PROFESSIONALS talk of animals that understand training so well they eventually use it back on the trainer. My animal did the same. When the training techniques worked so beautifully, I couldn't resist telling my husband what I was up to. He wasn't offended, just amused. As I explained the techniques and terminology, he soaked it up. Far more than I realized.

Last fall, firmly in middle age, I learned that I needed braces. They were not only humiliating, but also excruciating. For weeks my gums, teeth, jaw and sinuses throbbed. I complained frequently and loudly. Scott assured me that I would become used to all the metal in my mouth. I did not.

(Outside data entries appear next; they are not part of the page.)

(** The members of the group keep together, and nobody joins them. *)
Lemma renamed_members s gi g new i ui :
  world s → ordinary_group s gi g → new ≠ [] →
  (find_group new (g_tab s) < 0 ∨ find_group new (g_tab s) = gi) →
  entry_at i (u_tab s) = Some ui →
  ∃ ui', entry_at i (u_tab (renamed s gi g new)) = Some ui' ∧ ui' = set_u_group (u_group ui') ui ∧
    (casefold (u_group ui') = casefold new ↔ casefold (u_group ui) = casefold (g_name g)).
Proof.
  intros [Hs Ht] (Hg & Hgn & Hserv) Hnew Hfree Hui. simpl. rewrite rename_entry, Hui. simpl.
  assert (∀ v, casefold (u_group v) = casefold new → entry_at i (u_tab s) = Some v →
    casefold (u_group v) = casefold (g_name g)) as Hold.
  { intros v E Hv. destruct (t_home _ _ _ Ht i v Hv) as (j & x & Hx & Ex).
    { intros En. rewrite En in E. by destruct new. }
    assert (find_group new (g_tab s) = j) as Ej by (eapply find_unique; [done|done|congruence|done]).
    rewrite Ej in Hfree. destruct Hfree as [Hlt| ->]; [apply entry_at_lookup in Hx; lia|]. congruence. }
  destruct (strcaseeq (u_group ui) (g_name g)) eqn:Ec.
  - apply strcaseeq_casefold in Ec. destruct (Z.ltb_spec i MAX_REAL_USERS) as [Hlt|Hge]; simpl.
    + by eexists.
    + exists ui. split; [done|]. split; [by destruct ui|]. split; [by intros ?|]. intros _. exfalso.
      assert (i = NICKSERV) as ->; [|by apply (Hserv ui)].
      assert (is_Some (entry_at i (u_tab s))) as Hr by eauto. apply entry_at_range in Hr.
      destruct Hs as [Hlen _]. unfold NICKSERV, MAX_REAL_USERS in *. lia.
  - rewrite andb_false_r. exists ui. split; [done|]. split; [by destruct ui|]. split; [intros E; by apply Hold|].
    intros E. apply strcaseeq_casefold in E. congruence.
Qed.
End set_name.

One morning, as I launched into yet another tirade about how uncomfortable I was, Scott just looked at me blankly. He didn't say a word or acknowledge my rant in any way, not even with a nod.

I quickly ran out of steam and started to walk away. Then I realized what was happening, and I turned and asked, "Are you giving me an L. R. S.?" Silence. "You are, aren't you?"

He finally smiled, but his L. R. S. has already done the trick. He'd begun to train me, the American wife.

What is LRS?

This actually bothers me less than the original, simply because the stereotype of "properly raised wife having to train her lower-status husband to act appropriately" is a VERY common social meme, whereas "husband training wife" is something I generally only see in the context of physical abuse (which, given the lack of violence, this obviously isn't).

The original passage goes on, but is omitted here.